To be added. For now refer to bench/BenchIO.cpp. Preliminary tests show 50% speed up compared to boost ASIO on heavy load, and same or slightly better perf on small load.

Correctness

The algorithms used in IOCore are absolutely the same as in TaskScheduler which in turn is validated in TLA+ specifications to ensure absence of deadlocks, unintentional reordering, task loss, and other logical mistakes.

Examples

To be added. For now refer to tests, bench/BenchIOTCPClient.cpp, bench/BenchIOTCPServer.cpp.

Architecture overview

IOCore is the same as TaskScheduler, go have a look at it if you didn't yet. Further it is assumed that you know TaskScheduler internals.
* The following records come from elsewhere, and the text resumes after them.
(** [bytes_of_words]: what the read loop stores; [words_of_bytes]: what the
    write loop sends *)
Definition bytes_of_words (ws : list Z) : list Z := concat ((λ v, [u8 v; u8 (Z.shiftr v 8)]) <$> ws).
Fixpoint words_of_bytes (b : list Z) : list Z :=
  match b with
  | b0 :: b1 :: b => Z.lor b0 (u16 (Z.shiftl b1 8)) :: words_of_bytes b
  | _ => []
  end.
Fixpoint write_words (ws : list Z) : est D unit :=
  match ws with
  | [] => mret tt
  | w :: ws => _ ← out_w (ide_base + ATA_REG_DATA) w; write_words ws
  end.
(** address sector [cur], issue [cmd] and wait *)
Definition begin_sector (drive cur cmd : Z) : est D Z :=
  let lba7 := u8 (Z.land (Z.shiftr cur 24) 0x0F) in
  _ ← ide_select drive lba7;
  _ ← out_b (ide_base + ATA_REG_SECCOUNT0) 1;
  _ ← out_b (ide_base + ATA_REG_LBA0) (u8 (Z.land cur 0xFF));
  _ ← out_b (ide_base + ATA_REG_LBA1) (u8 (Z.land (Z.shiftr cur 8) 0xFF));
  _ ← out_b (ide_base + ATA_REG_LBA2) (u8 (Z.land (Z.shiftr cur 16) 0xFF));
  _ ← out_b (ide_base + ATA_REG_COMMAND) cmd;
  _ ← ide_delay;
  ide_wait_not_busy.
(** sectors [n], [n + 1], ... ([k] of them) of the transfer: [b] is the
    buffer to write, the result what was read *)
Fixpoint rw_loop (drive lba : Z) (writing : bool) (b : list Z) (n k : nat) : est D (list Z) :=
  match k with
  | O => mret []
  | S k =>
    let cur := u32 (lba + Z.of_nat n) in
    r ← begin_sector drive cur (if writing then ATA_CMD_WRITE_PIO else ATA_CMD_READ_PIO);
    if r <? 0 then est_fail
    else
      out ← (if writing
             then
               r ← ide_wait_drq;
               if negb (r =? 0) then est_fail
               else
                 sec ← est_lift (if (512 * n + 512 <=? length b)%nat then Ret (slice b (512 * n) 512) else Undef);
                 _ ← write_words (words_of_bytes sec);
                 r ← ide_wait_not_busy;
                 if r <? 0 then est_fail else mret []
             else
               r ← ide_wait_drq;
               if negb (r =? 0) then est_fail
               else ws ← read_words 256; mret (bytes_of_words ws));
      st ← in_b (ide_base + ATA_REG_STATUS);
      if has st ATA_STS_ERR then est_fail
      else rest ← rw_loop drive lba writing b (n + 1) k; mret (out ++ rest)
  end.
Definition ide_do_rw (drive lba count : Z) (b : list Z) (writing : bool) : est D (list Z) :=
  if (count =? 0) || (256 <? count) then est_fail
  else if 0x0FFFFFFF <? lba then est_fail
  else rw_loop drive lba writing b 0 (Z.to_nat count).
Definition ide_read_sectors (drive lba count : Z) : est D (list Z) := ide_do_rw drive lba count [] false.
Definition ide_write_sectors (drive lba count : Z) (buf : list Z) : est D unit :=
  _ ← ide_do_rw drive lba count buf true; mret tt.
(** ** Witnesses: a RAM disk of 256 KiB *)
#[local] Instance no_ide : IdeOps unit := {
  ide_capacity_sectors _ := est_fail;
  ide_read_sectors _ _ _ := est_fail;
  ide_write_sectors _ _ _ _ := est_fail
}.
Definition ram_disk : vst unit :=
  Vst (CVol CHASEROS_VOL_RAM 0x200000 (256 * 1024) 0) 0x200000 64
      (Vmm.Vmm.Vm (λ _, 0) (Pmm.Pmm.Pmm [] 0 0 0) 0) tt.
Definition ram_image : image := λ _, mread (λ _, 0) 0 1024.
Lemma ram_disk_rep : vol_rep ram_disk 256 ram_image.
Proof.
  split; [done|]. split; [done|]. split; [lia|]. split; [intros a; unfold is_byte; simpl; lia|]. intros b Hb. done.
Qed.
Lemma chaseros_ext2_format_correct_witness : ∃ s' img', chaseros_ext2_format ram_disk = Ret (Some tt, s') ∧
  vol_rep s' 256 img' ∧ fs_wf 256 img' ∧ resolve img' 2 [str "lost+found"] = Some 11.
Proof.
  destruct (chaseros_ext2_format_correct 256 ram_disk ram_image ram_disk_rep) as (s' & img' & E & Hs' & Hwf & Hroot & _).
  exists s', img'. split; [exact E|]. split; [exact Hs'|]. split; [exact Hwf|]. rewrite Hroot. reflexivity.
Defined.
Lemma filter_all (P : Z → Prop) `{!∀ x, Decision (P x)} (l : list Z) : (∀ x, x ∈ l → P x) → filter P l = l.
Proof.
  induction l as [|x l IH]; intros Hp; [done|]. rewrite filter_cons_True by (apply Hp; set_solver). f_equal.
  apply IH. set_solver.
Qed.
(** a formatted volume has room for a file in the root directory *)
Lemma formatted_can_write n img base len : 256 <= n → formatted n img → (0 < length base <= 126)%nat → 0 <= len <= 12288 →
  can_write n img [] base len.
Proof.
  intros Hn [Hwf Hroot _ Hbb Hib] Hb Hlen. exists 2. split; [done|]. split; [apply Hwf|]. split.
  - assert (free_blocks n (img 3) = Z.to_nat (n - 23)) as ->.
    { unfold free_blocks. rewrite filter_all; [apply length_seqZ|]. intros x Hx. apply elem_of_seqZ in Hx.
      rewrite Hbb by lia. apply Z.ltb_ge. lia. }
    unfold CHASEROS_BLK. zdm.
  - right. split; [exists 11; split; [lia|]; by rewrite Hib by lia|]. exists fmt_root_entries. split; [done|].
    destruct (rec_len_spec (length base)) as [_ Hr]; [lia|]. change (length (encs fmt_root_entries)) with 44%nat. lia.
Qed.
Lemma demo_name_ok : chaseros_path_normalize (str "/a.txt") CHASEROS_PATH_MAX = Ret (Some (join [str "a.txt"])) ∧
  Forall comp_ok [str "a.txt"] ∧ is_cstr (str "a.txt").
Proof.
  split; [reflexivity|]. split; [|by vm_compute; repeat constructor].
  apply Forall_singleton. split; [done|]. split; [done|]. split; [done|]. split; [|simpl; lia].
  vm_compute. intros Hin. repeat (apply elem_of_cons in Hin as [?|Hin]; [done|]). by apply not_elem_of_nil in Hin.
Qed.
Lemma formatted_absent n img base : formatted n img → base ∉ snd <$> fmt_root_entries → resolve img 2 [base] = None.
Proof.
  intros Hf Hb. pose proof (fd_wf _ _ Hf) as Hwf. pose proof (resolve_last n img Hwf [] base 2 eq_refl ltac:(apply Hwf)) as El.
  cbn [app] in El. rewrite El, (dir_find_spec _ _ _ (fd_root _ _ Hf)). by apply assoc_None.
Qed.
Lemma demo_absent_b img : formatted 256 img → resolve img 2 [str "b.txt"] = None.
Proof.
  intros Hf. pose proof (fd_wf _ _ Hf) as Hwf. pose proof (resolve_last 256 img Hwf [] (str "b.txt") 2 eq_refl ltac:(apply Hwf)) as El.
  cbn [app] in El. by rewrite El, (dir_find_spec _ _ _ (fd_root _ _ Hf)).
Qed.
Lemma demo_absent img : formatted 256 img → resolve img 2 [str "a.txt"] = None.
Proof.
  intros Hf. pose proof (fd_wf _ _ Hf) as Hwf. pose proof (resolve_last 256 img Hwf [] (str "a.txt") 2 eq_refl ltac:(apply Hwf)) as El.
  cbn [app] in El. by rewrite El, (dir_find_spec _ _ _ (fd_root _ _ Hf)).
Qed.
Lemma ext2_write_witness : ∃ img img', fs_wf 256 img ∧
  runs (S := vst unit) 256 (chaseros_ext2_write_file (str "/a.txt") [104; 105]) img (Some tt) img' ∧ fs_wf 256 img' ∧
  ∃ k, resolve img' 2 [str "a.txt"] = Some k ∧ file_data img' (inode img' k) = [104; 105].
Proof.
  destruct (format_spec 256 ltac:(lia) ram_disk ram_image ram_disk_rep) as (s' & img & _ & _ & Hf).
  destruct demo_name_ok as (N1 & N2 & N3). pose proof (fd_wf _ _ Hf) as Hwf.
  destruct (chaseros_ext2_write_file_correct (S := vst unit) 256 img (str "/a.txt") [] (str "a.txt") [104; 105] Hwf N1 N2)
    as (r & img' & Hr & Hok & Hpost).
  - simpl; lia.
  - exact N3.
  - simpl; lia.
  - repeat constructor; unfold is_byte; lia.
  - simpl; lia.
  - intros k Hk. exfalso. cbn [app] in Hk. rewrite (demo_absent img Hf) in Hk. discriminate Hk.
  - exists img, img'. assert (r = Some tt) as ->.
    { apply Hok. apply formatted_can_write; [lia|exact Hf|simpl; lia|simpl; lia]. }
    split; [exact Hwf|]. split; [exact Hr|]. destruct (Hpost eq_refl) as (Hwf' & k & H1 & _ & H2 & _).
    split; [exact Hwf'|]. exists k. split; [exact H1|exact H2].
Defined.
Lemma demo_written : ∃ img k, fs_wf 256 img ∧ resolve img 2 [str "a.txt"] = Some k ∧ is_reg_mode (inode img k) = true ∧
  file_data img (inode img k) = [104; 105].
Proof.
  destruct (format_spec 256 ltac:(lia) ram_disk ram_image ram_disk_rep) as (s' & img & _ & _ & Hf).
  destruct demo_name_ok as (N1 & N2 & N3). pose proof (fd_wf _ _ Hf) as Hwf.
  destruct (write_file_written (S := vst unit) 256 img Hwf (str "/a.txt") [] (str "a.txt") [104; 105]) as (r & img' & _ & Hpost);
    [done|done|simpl; lia|done|simpl; lia|repeat constructor; unfold is_byte; lia|simpl; lia| |].
  { cbn [app]. rewrite (demo_absent img Hf). done. }
  destruct r as [u|]; [|exfalso; apply Hpost; apply formatted_can_write; [lia|done|simpl; lia|simpl; lia]].
  destruct Hpost as (p & k & Hp & Hpd & [W1 (W2 & _ & W3) W4 W5 W6 W7 _ _]). exists img', k. split; [done|]. split; [|done].
  injection Hp as <-. destruct (W6 2 (wf_root 256 img Hwf) Hpd) as [E _].
  pose proof (resolve_last 256 img' W1 [] (str "a.txt") 2 eq_refl ltac:(by rewrite E)) as El. cbn [app] in El.
  by rewrite El, E.
Qed.
Lemma ext2_read_witness : ∃ img, fs_wf 256 img ∧
  runs (S := vst unit) 256 (chaseros_ext2_read_file_range (str "/a.txt") 1 16) img (Some [105]) img.
Proof.
  destruct demo_written as (img & k & Hwf & Hk & Hr & Hd). destruct demo_name_ok as (N1 & N2 & _).
  exists img. split; [exact Hwf|].
  pose proof (chaseros_ext2_read_file_range_correct (S := vst unit) 256 img (str "/a.txt") [str "a.txt"] k 1 16
    Hwf N1 N2 Hk Hr ltac:(lia) ltac:(lia)) as Hread.
  rewrite Hd in Hread. exact Hread.
Defined.
End Ext2Format.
The difference in IOCore is that internally it has one another queue next to the waiting queue - the kernel event queue. On Linux that would be epoll or io_uring, on Windows - IOCP (IO Completion Ports), on Mac/BSD - kqueue. All sockets are stored in that kernel-queue. When the kernel reports an event, such as if the socket became writable or readable, IOCore saves that event inside IOTask and wakes the task up.

Another difference is that IOTasks don't need to be re-posted after each wakeup. They belong to the IOCore instance which they were posted into, and stay in there until closure. The reason is that the sockets stay inside IOCore's kernel-queue and that forces to keep the tasks attached to IOCore too.